▶ _Prompt_: Nothing but the lines from the one with "Definition ulong (x : Z) : Z := x mod 2 ^ 32." down to the one with "Definition decode_id (from" should be returned, exactly and with both ends included, from the material below.

▶ _Data to process_:
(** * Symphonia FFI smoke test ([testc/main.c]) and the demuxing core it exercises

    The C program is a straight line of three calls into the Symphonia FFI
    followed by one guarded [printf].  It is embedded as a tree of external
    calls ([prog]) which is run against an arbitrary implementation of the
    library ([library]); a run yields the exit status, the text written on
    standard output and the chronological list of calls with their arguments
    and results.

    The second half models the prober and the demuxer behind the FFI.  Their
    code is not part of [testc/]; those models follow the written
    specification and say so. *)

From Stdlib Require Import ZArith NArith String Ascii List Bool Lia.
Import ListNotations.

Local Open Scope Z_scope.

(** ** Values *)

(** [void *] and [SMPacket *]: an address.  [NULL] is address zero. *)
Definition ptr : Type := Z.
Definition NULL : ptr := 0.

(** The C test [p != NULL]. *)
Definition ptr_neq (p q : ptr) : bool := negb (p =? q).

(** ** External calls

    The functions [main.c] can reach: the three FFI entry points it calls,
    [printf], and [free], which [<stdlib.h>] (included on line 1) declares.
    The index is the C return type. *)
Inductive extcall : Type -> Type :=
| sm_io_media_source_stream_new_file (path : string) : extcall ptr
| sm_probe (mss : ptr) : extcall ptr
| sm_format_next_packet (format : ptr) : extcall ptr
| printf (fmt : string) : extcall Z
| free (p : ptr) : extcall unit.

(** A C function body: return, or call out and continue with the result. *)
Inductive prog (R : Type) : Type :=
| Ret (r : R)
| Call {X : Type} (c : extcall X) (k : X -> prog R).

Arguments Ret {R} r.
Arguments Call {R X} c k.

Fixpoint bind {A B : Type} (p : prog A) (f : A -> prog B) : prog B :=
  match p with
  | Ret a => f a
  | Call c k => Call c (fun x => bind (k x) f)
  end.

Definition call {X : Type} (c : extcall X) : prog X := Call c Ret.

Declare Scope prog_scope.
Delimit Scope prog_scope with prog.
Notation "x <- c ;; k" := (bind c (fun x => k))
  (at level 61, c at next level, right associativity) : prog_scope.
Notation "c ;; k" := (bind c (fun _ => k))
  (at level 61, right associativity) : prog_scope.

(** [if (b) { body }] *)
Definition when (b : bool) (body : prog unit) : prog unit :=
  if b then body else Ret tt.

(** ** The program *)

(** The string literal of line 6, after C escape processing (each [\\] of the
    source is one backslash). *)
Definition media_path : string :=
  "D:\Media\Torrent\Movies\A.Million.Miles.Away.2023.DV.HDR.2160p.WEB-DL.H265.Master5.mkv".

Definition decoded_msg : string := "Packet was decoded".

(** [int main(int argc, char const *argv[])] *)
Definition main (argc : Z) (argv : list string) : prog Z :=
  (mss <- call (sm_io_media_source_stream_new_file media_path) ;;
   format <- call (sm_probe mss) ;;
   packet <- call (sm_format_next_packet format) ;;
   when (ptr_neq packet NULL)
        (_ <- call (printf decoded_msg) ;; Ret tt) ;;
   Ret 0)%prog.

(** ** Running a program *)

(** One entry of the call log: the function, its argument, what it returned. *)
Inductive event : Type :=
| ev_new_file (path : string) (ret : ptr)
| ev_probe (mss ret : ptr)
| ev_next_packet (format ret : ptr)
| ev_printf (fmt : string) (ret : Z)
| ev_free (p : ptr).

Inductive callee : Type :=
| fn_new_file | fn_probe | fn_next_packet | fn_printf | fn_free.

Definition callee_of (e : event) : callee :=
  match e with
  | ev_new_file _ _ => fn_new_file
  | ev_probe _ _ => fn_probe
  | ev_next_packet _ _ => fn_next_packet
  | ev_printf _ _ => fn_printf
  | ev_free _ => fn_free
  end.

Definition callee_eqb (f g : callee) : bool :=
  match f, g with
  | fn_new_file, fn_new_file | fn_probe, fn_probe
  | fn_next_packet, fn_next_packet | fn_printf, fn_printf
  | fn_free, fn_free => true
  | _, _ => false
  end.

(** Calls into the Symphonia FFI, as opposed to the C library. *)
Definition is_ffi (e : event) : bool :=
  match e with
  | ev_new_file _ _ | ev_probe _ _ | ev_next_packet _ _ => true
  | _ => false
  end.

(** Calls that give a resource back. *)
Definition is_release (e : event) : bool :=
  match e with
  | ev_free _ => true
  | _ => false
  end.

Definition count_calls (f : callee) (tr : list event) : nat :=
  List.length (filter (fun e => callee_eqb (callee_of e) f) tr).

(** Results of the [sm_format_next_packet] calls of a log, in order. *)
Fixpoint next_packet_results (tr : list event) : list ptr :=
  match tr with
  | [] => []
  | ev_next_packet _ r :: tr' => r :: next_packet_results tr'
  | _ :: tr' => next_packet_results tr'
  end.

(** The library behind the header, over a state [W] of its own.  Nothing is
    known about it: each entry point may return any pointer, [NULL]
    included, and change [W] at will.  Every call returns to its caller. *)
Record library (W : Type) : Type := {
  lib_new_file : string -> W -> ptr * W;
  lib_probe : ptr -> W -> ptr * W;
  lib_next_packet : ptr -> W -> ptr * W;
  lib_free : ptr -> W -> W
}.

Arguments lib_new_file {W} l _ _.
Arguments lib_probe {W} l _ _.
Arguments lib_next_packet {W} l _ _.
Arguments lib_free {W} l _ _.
---
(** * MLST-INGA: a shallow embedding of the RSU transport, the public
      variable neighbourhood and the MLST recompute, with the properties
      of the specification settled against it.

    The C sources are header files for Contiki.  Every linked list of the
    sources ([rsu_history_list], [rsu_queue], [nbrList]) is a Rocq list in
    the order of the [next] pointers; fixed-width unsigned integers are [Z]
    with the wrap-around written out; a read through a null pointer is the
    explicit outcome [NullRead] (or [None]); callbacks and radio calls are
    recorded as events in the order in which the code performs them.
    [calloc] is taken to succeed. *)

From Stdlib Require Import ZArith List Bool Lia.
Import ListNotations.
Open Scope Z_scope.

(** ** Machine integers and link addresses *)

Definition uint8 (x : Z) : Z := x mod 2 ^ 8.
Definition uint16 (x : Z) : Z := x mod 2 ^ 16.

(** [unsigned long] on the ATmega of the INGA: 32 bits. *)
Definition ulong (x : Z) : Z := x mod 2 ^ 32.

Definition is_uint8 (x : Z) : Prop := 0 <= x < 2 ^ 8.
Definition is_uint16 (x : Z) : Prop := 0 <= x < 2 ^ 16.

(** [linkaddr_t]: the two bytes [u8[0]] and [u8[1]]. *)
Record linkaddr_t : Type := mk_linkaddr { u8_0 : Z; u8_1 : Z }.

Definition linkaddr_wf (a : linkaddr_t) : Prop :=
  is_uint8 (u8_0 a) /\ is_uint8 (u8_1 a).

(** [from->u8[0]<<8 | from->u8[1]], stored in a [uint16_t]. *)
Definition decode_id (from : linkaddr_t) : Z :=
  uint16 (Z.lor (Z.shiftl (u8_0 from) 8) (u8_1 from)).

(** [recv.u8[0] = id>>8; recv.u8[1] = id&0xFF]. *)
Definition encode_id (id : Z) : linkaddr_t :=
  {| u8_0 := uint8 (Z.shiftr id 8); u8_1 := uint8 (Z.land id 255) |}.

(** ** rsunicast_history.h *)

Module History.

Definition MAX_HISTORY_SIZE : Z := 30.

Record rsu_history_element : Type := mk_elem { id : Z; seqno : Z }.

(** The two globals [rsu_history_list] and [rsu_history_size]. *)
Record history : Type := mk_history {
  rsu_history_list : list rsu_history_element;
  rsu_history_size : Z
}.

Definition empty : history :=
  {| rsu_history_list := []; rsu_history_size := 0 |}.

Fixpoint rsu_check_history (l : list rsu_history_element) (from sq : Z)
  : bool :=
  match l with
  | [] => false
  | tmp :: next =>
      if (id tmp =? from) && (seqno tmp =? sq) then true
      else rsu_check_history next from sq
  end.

▶ _Exercise solution_:
Definition ulong (x : Z) : Z := x mod 2 ^ 32.

Definition is_uint8 (x : Z) : Prop := 0 <= x < 2 ^ 8.
Definition is_uint16 (x : Z) : Prop := 0 <= x < 2 ^ 16.

(** [linkaddr_t]: the two bytes [u8[0]] and [u8[1]]. *)
Record linkaddr_t : Type := mk_linkaddr { u8_0 : Z; u8_1 : Z }.

Definition linkaddr_wf (a : linkaddr_t) : Prop :=
  is_uint8 (u8_0 a) /\ is_uint8 (u8_1 a).

(** [from->u8[0]<<8 | from->u8[1]], stored in a [uint16_t]. *)
Definition decode_id (from : linkaddr_t) : Z :=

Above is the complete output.